**EXERCISE AIM**
In the listing below, find the line containing "(** Buying a" and the line containing "snapshot are the". Repeat exactly those two lines and every line between them, nothing more.

**SOURCE DATA**
——————————

Lemma AddInterval_one_time t c : AddInterval t "one_time" c = AddDate t 100 0 0.
Proof. unfold AddInterval. simpl. done. Qed.

Lemma AddDate_years t y : 0 ≤ y → t + 336 * y * Day ≤ AddDate t y 0 0 ≤ t + 372 * y * Day.
Proof.
  intros Hy. rewrite AddDate_eq. pose proof (month_start_step (month_of t) (12 * y) ltac:(lia)) as H. pose proof Day_pos.
  rewrite !Z.add_0_r in *. nia.
Qed.

Lemma After_false t u : After t u = false → t ≤ u.
Proof. apply Z.ltb_ge. Qed.

(** Conversion unfolds [IsPermanent] before it looks into the calendar. *)
#[local] Strategy -10 [IsPermanent].

Lemma IsPermanent_false wall end_ : IsPermanent wall end_ = false → end_ ≤ AddDate wall permanentHorizon 0 0.
Proof. intros H. exact (After_false _ _ H). Qed.

(** A permanent end lies beyond every end that is not permanent yet. *)
Lemma permanent_after (wall now oldEnd : Time) :
  wall ≤ now + Day → oldEnd ≤ AddDate wall permanentHorizon 0 0 →
  oldEnd < Truncate (AddDate now 100 0 0) Microsecond.
Proof.
  intros Hw Hp. apply Truncate_after.
  assert (H0 : 0 ≤ permanentHorizon) by (unfold permanentHorizon; lia).
  destruct (AddDate_years wall permanentHorizon H0) as [_ H1].
  assert (H0' : 0 ≤ 100) by lia. destruct (AddDate_years now 100 H0') as [H2 _].
  assert (HD : 1000 ≤ Day) by (vm_compute; discriminate).
  revert Hp H1 H2. generalize (AddDate wall permanentHorizon 0 0) (AddDate now 100 0 0). intros y x.
  unfold permanentHorizon, Time, Duration in *. revert HD Hw. generalize Day. intros D. lia.
Qed.

Lemma dated_after (now oldEnd : Time) n :
  1 ≤ n → oldEnd ≤ Truncate (AddDate (Z.max now oldEnd) 0 0 n) Microsecond ∧
  Z.max now oldEnd + n * Day - Microsecond < Truncate (AddDate (Z.max now oldEnd) 0 0 n) Microsecond
    ≤ Z.max now oldEnd + n * Day.
Proof.
  intros Hn. rewrite AddDate_days. assert (HM : 0 < Microsecond) by (unfold Microsecond; lia).
  pose proof (Truncate_bounds (Z.max now oldEnd + n * Day) Microsecond HM) as H.
  assert (HD : Microsecond ≤ Day) by (vm_compute; discriminate).
  revert H HD HM. generalize (Truncate (Z.max now oldEnd + n * Day) Microsecond) Microsecond Day.
  unfold Time, Duration in *. intros x M D H HD HM. split; nia.
Qed.

Lemma StackEnd_permanent wall oldEnd now p : IsPermanent wall oldEnd = true → StackEnd wall oldEnd now p = oldEnd.
Proof. unfold StackEnd. intros ->. by destruct (validity p). Qed.

Lemma StackEnd_dated wall oldEnd now p n : IsPermanent wall oldEnd = false → validity p = Some n →
  StackEnd wall oldEnd now p = Truncate (AddDate (Z.max now oldEnd) 0 0 n) Microsecond.
Proof.
  unfold StackEnd. intros -> ->.
  assert (Eb : Z.max now oldEnd = if After now oldEnd then now else oldEnd).
  { unfold After. destruct (Z.ltb_spec oldEnd now); lia. }
  rewrite Eb. reflexivity.
Qed.

Lemma StackEnd_one_time wall oldEnd now p : IsPermanent wall oldEnd = false → validity p = None →
  StackEnd wall oldEnd now p = Truncate (AddDate now 100 0 0) Microsecond.
Proof. unfold StackEnd. intros -> ->. by rewrite AddInterval_one_time. Qed.

(** Stacking never brings the end forward: dated prices add their days to the
    later of now and the old end, permanent ones land beyond it. *)
Lemma StackEnd_after (wall now oldEnd : Time) p :
  wall ≤ now + Day → (∀ n, validity p = Some n → 1 ≤ n) →
  oldEnd ≤ StackEnd wall oldEnd now p ∧
  (∀ n, validity p = Some n → IsPermanent wall oldEnd = false →
     Z.max now oldEnd + n * Day - Microsecond < StackEnd wall oldEnd now p ≤ Z.max now oldEnd + n * Day).
Proof.
  intros Hw Hv. destruct (IsPermanent wall oldEnd) eqn:Hp.
  { rewrite (StackEnd_permanent _ _ _ _ Hp). split; [apply Z.le_refl|]. intros n _ H. discriminate H. }
  destruct (validity p) as [n|] eqn:E.
  - rewrite (StackEnd_dated _ _ _ _ n Hp E). destruct (dated_after now oldEnd n (Hv n eq_refl)) as [H1 H2].
    split; [exact H1|]. intros n' [= <-] _. exact H2.
  - rewrite (StackEnd_one_time _ _ _ _ Hp E). split; [|intros n H; discriminate H].
    apply Z.lt_le_incl. apply (permanent_after wall now oldEnd Hw).
    exact (IsPermanent_false _ _ Hp).
Qed.

(** The traffic row of the [total] period with the stacked version's traffic. *)
Definition stack_row (def : option QuotaDef) (q : quota_row) : quota_row :=
  match q_LimitValue q with
  | None => q
  | Some l => match def ≫= qd_Limit with
              | Some d => set_qlimit (Some (Z.min (l + d) MaxInt64)) q
              | None => set_qlimit None q
              end
  end.

Lemma saturatedAdd_min a b : 0 ≤ a ≤ MaxInt64 → 0 ≤ b ≤ MaxInt64 → saturatedAdd a b = Z.min (a + b) MaxInt64.
Proof.
  intros Ha Hb. unfold saturatedAdd. rewrite (wrap64_id (MaxInt64 - b)) by (unfold in64, MinInt64, MaxInt64 in *; lia).
  destruct (Z.ltb_spec 0 b); simpl; [destruct (Z.ltb_spec (MaxInt64 - b) a); [lia|]|];
    rewrite wrap64_id by (unfold in64, MinInt64, MaxInt64 in *; lia); lia.
Qed.

(** What stacking leaves in the quota table. *)
Definition stacked (m : sub_row) (now : Time) (def : option QuotaDef) (T T' : list quota_row) : Prop :=
  match List.find total_traffic (rows_of (s_ID m) T) with
  | Some q => T' = upd_rows (stack_row def) [q_ID q] T
  | None => match def with
            | None => T' = T
            | Some d => ∃ id, T' = (T ++ [mkQuotaRow id (s_ID m) MetricTraffic PeriodTotal now None (qd_Limit d) 0 0])%list
            end
  end.

Definition def_range (def : option QuotaDef) : Prop := ∀ d l, def = Some d → qd_Limit d = Some l → 0 ≤ l ≤ MaxInt64.

Lemma quota_limit_range q l : write_quota q = Ok () → q_LimitValue q = Some l → 0 ≤ l ≤ MaxInt64.
Proof.
  unfold write_quota. destruct (quota_range q) eqn:Hr; [|done]. destruct (quota_check q) eqn:Hc; [|done]. intros _ E.
  unfold quota_range, quota_check in *. rewrite E in *. reflect_bools.
  match goal with H : is_int64 l = true |- _ => apply is_int64_spec in H; unfold in64 in H end. lia.
Qed.

Lemma stack_row_check def q : write_quota q = Ok () → def_range def → quota_check (stack_row def q) = true.
Proof.
  intros Hq Hd. unfold stack_row. destruct (q_LimitValue q) as [l|] eqn:E.
  - pose proof (quota_limit_range q l Hq E) as Hl. unfold write_quota in Hq.
    destruct (quota_range q); [|done]. destruct (quota_check q) eqn:Hc; [|done].
    destruct (def ≫= qd_Limit) as [d|] eqn:Ed; unfold quota_check in *; rewrite E in Hc; cbn; reflect_bools;
      repeat (rewrite andb_true_iff; split); try first [done|lia|by apply bool_decide_eq_true].
    destruct def as [df|]; [|done]. simpl in Ed. specialize (Hd df d eq_refl Ed). lia.
  - unfold write_quota in Hq. destruct (quota_range q); [|done]. by destruct (quota_check q).
Qed.

Lemma find_total_none id T :
  List.find total_traffic (rows_of id T) = None → (id, MetricTraffic, PeriodTotal) ∉ map quota_key T.
Proof.
  intros Hf (q & Eq & Hq)%list_elem_of_fmap. injection Eq as E1 E2 E3.
  eapply find_none in Hf; [|apply list_elem_of_In, rows_of_in; by split]. unfold total_traffic in Hf.
  by rewrite <- E2, <- E3 in Hf.
Qed.

(** The quota step of stacking. *)
Lemma stack_quota_eq W s m now def :
  store_ok W s → s_ID m ∈ map s_ID (subs s) → def_range def →
  (∀ q, q ∈ rows_of (s_ID m) (quotas s) → quota_range (stack_row def q) = true) →
  ∃ s', stack_quota now m def (List.find total_traffic (rows_of (s_ID m) (quotas s))) s = (Ok (), s') ∧
    stacked m now def (quotas s) (quotas s') ∧ same_but_quotas s s'.
Proof.
  intros Hs Hm Hd Hr. unfold stack_quota, stacked.
  destruct (List.find total_traffic _) as [q|] eqn:Hf.
  - apply find_some in Hf as [Hq _]. apply list_elem_of_In in Hq. specialize (Hr q Hq). apply rows_of_in in Hq as [Hq _].
    pose proof (quota_row_ok _ _ _ Hs Hq) as Hw.
    assert (Hw' : write_quota (stack_row def q) = Ok ()).
    { unfold write_quota. by rewrite Hr, stack_row_check. }
    destruct (q_LimitValue q) as [l|] eqn:El.
    + pose proof (quota_limit_range q l Hw El) as Hl.
      destruct (def ≫= qd_Limit) as [d|] eqn:Ed; eexists; (split; [apply (UpdateQuota_row (stack_row def));
        [apply Hs|done| |done]|by split]).
      * unfold stack_row. rewrite El, Ed. rewrite saturatedAdd_min; [done|done|].
        destruct def as [df|]; [|done]. simpl in Ed. by apply (Hd df d).
      * unfold stack_row. by rewrite El, Ed.
    + exists s. split; [done|]. split; [|by split_and!]. unfold upd_rows. rewrite <- (map_id (quotas s)) at 1.
      apply map_ext_in. intros x Hx%list_elem_of_In. rewrite mem_one.
      destruct (N.eqb_spec (q_ID x) (q_ID q)) as [E|]; [|done].
      rewrite (NoDup_map_inj q_ID (quotas s) x q (so_qids _ _ Hs) Hx Hq E). unfold stack_row. by rewrite El.
  - destruct def as [d|]; [|by exists s].
    set (row := mkQuotaRow uuid_Nil (s_ID m) MetricTraffic PeriodTotal now None (qd_Limit d) 0 0).
    destruct (InsertQuotas_eq [row] s) as (new & n & H1 & H2).
    { constructor; [|done]. unfold write_quota, quota_range, quota_check. cbn. destruct (qd_Limit d) as [l|] eqn:El; [|done].
      specialize (Hd d l eq_refl El). rewrite !(proj2 (is_int64_spec _)) by (unfold in64, MinInt64, MaxInt64 in *; lia).
      by replace (0 <=? l) with true by lia. }
    { apply NoDup_singleton. }
    { intros q ->%list_elem_of_singleton. by apply find_total_none. }
    { intros q ->%list_elem_of_singleton. done. }
    eexists. split; [by apply map_err_run|]. split; [|by split_and!]. simpl.
    destruct new as [|x [|y new]]; try done. exists (q_ID x). simpl in H2. injection H2 as E1 E2 E3 E4 E5 E6 E7 E8. f_equal. f_equal.
    destruct x. simpl in *. by subst.
Qed.

(** Membership of a literal in a literal list. *)
Ltac list_in := apply (bool_decide_unpack _); vm_compute; exact I.

(** Buying a one-time plan again stacks onto the running subscription.  It
    always goes through when the stacked traffic still fits the column: the
    period keeps its start, the end never moves back and a dated price adds its
    days to the later of now and the old end; the version and the price
    snapshot are the new ones; the total traffic limit grows by the version's
    (an unlimited one stays or becomes unlimited) with usage and bonus kept;
    nothing is reset and the links are untouched. *)
Theorem stack_exact W inTx wall now in_ m plan v s :
  stack_ready W s in_ m plan v → wall ≤ now + Day →
  let def := quotaDef (withKind v (pl_Kind plan)) MetricTraffic PeriodTotal in
  def_range def → (∀ q, q ∈ rows_of (s_ID m) (quotas s) → quota_range (stack_row def q) = true) →
  let e := StackEnd wall (s_PeriodEnd m) now (p_Snap (sk_Price in_)) in
  let m' := set_status StatusActive (set_version (sk_PlanVersionID in_)
              (set_end e (snapshotCols (sk_Price in_) (s_PriceID m) m))) in
  s_PeriodEnd m ≤ e ∧
  (∀ n, validity (p_Snap (sk_Price in_)) = Some n → IsPermanent wall (s_PeriodEnd m) = false →
     Z.max now (s_PeriodEnd m) + n * Day - Microsecond < e ≤ Z.max now (s_PeriodEnd m) + n * Day) ∧
  ∃ s', Stack W inTx wall now in_ s = (Ok (mkRenewalResult (s_ID m) (s_Status m) false (s_PeriodEnd m) e), s') ∧
    subs s' = put_sub m' (subs s) ∧ stacked m now def (quotas s) (quotas s') ∧
    creds s' = creds s ∧ resets s' = resets s ∧
    ∃ ev, events s' = (events s ++ [ev])%list ∧ ev_Type ev = EventRenewed ∧ ev_SubscriptionID ev = s_ID m ∧
      ev_OrderID ev = sk_OrderID in_.
Proof.
  intros [Ho Hp Hk Hvf Hvr Hpr Hiv Hac Hor Hone Hpd] Hwall def Hdef Hrng e m'.
  destruct (StackEnd_after wall now (s_PeriodEnd m) (p_Snap (sk_Price in_)) Hwall) as [He1 He2].
  { intros n. unfold validity. destruct (ValidityDays _) as [k|]; [|done]. destruct (Z.ltb_spec 0 k); [|done].
    intros [= <-]. lia. }
  split; [exact He1|]. split; [exact He2|]. clear He2.
  assert (Ee : StackEnd wall (s_PeriodEnd m) now (p_Snap (sk_Price in_)) = e) by reflexivity. rewrite Ee in He1. clearbody e.
  destruct (validatePrice_facts _ (po_valid _ _ Hpr)) as (Hck & Hneg & Hvi & Hcnt).
  pose proof (write_sub_facts _ _ (open_write _ _ _ _ _ Ho)) as (_ & _ & _ & _ & Hpm & _).
  pose proof (sub_check_period _ (row_check _ _ _ (os_ok _ _ _ _ _ Ho) (os_in _ _ _ _ _ Ho))) as Hper.
  destruct (open_put _ _ _ _ _ m' Ho eq_refl eq_refl) as [Hin _].
  set (cols := λ r : sub_row, set_version (sk_PlanVersionID in_)
                 (set_end e (snapshotCols (sk_Price in_) (s_PriceID m) r))).
  assert (Htr : transition W m StatusActive (Some (p_Amount (sk_Price in_))) cols s = (Ok (), set_subs (put_sub m') s)).
  { apply (transition_eq W s m StatusActive (Some (p_Amount (sk_Price in_))) cols);
      [apply Ho|apply Ho|by eapply open_can|done|done|].
    eapply write_sub_ok; [by eapply open_write|done|done|done|apply Ho|by left| |apply Hpr|done|done|done| |done].
    - simpl. lia.
    - simpl. destruct (p_PriceID (sk_Price in_)) eqn:Epr; [rewrite <- Epr; apply Hpr|done]. }
  assert (Hs1 : store_ok W (set_subs (put_sub m') s)).
  { eapply transition_safe; [|apply Ho|exact Htr]. done. }
  destruct (stack_quota_eq W _ m now def Hs1 Hin Hdef Hrng) as (s2 & H2 & H3 & (E1 & E2 & E3 & E4 & _)).
  eexists. split.
  - unfold Stack. erewrite bind_eq by (apply lift_eq, Hpr). erewrite bind_eq by (apply lift_eq, Hac).
    unfold IsZeroTime. rewrite (proj2 (Z.eqb_neq _ _) Hpd), Hone, Hiv. cbn [negb String.eqb].
    change (String.eqb "one_time" "one_time") with true. cbn [negb].
    apply tx_eq. erewrite bind_eq by (by eapply open_lock). erewrite open_not_ended by done.
    erewrite bind_eq by (by apply lift_eq). rewrite Hk, String.eqb_refl. cbn [negb].
    erewrite bind_eq by (apply lift_eq, Hvf). rewrite <- Hk, Ee. cbv zeta.
    erewrite bind_eq by exact Htr. erewrite bind_eq by (apply map_err_run, gets_eq).
    erewrite bind_eq by exact H2.
    erewrite bind_eq.
    2: { apply writeEvent_eq; [by rewrite E1|list_in|by eapply open_from|by left|done|done]. }
    erewrite bind_eq by apply notifyRoster_eq. done.
  - simpl in *. rewrite E1, E2, E3, E4. split_and!; try done. by eexists.
Qed.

——————————

**RESULT OF THIS EXERCISE**
(** Buying a one-time plan again stacks onto the running subscription.  It
    always goes through when the stacked traffic still fits the column: the
    period keeps its start, the end never moves back and a dated price adds its
    days to the later of now and the old end; the version and the price
    snapshot are the new ones; the total traffic limit grows by the version's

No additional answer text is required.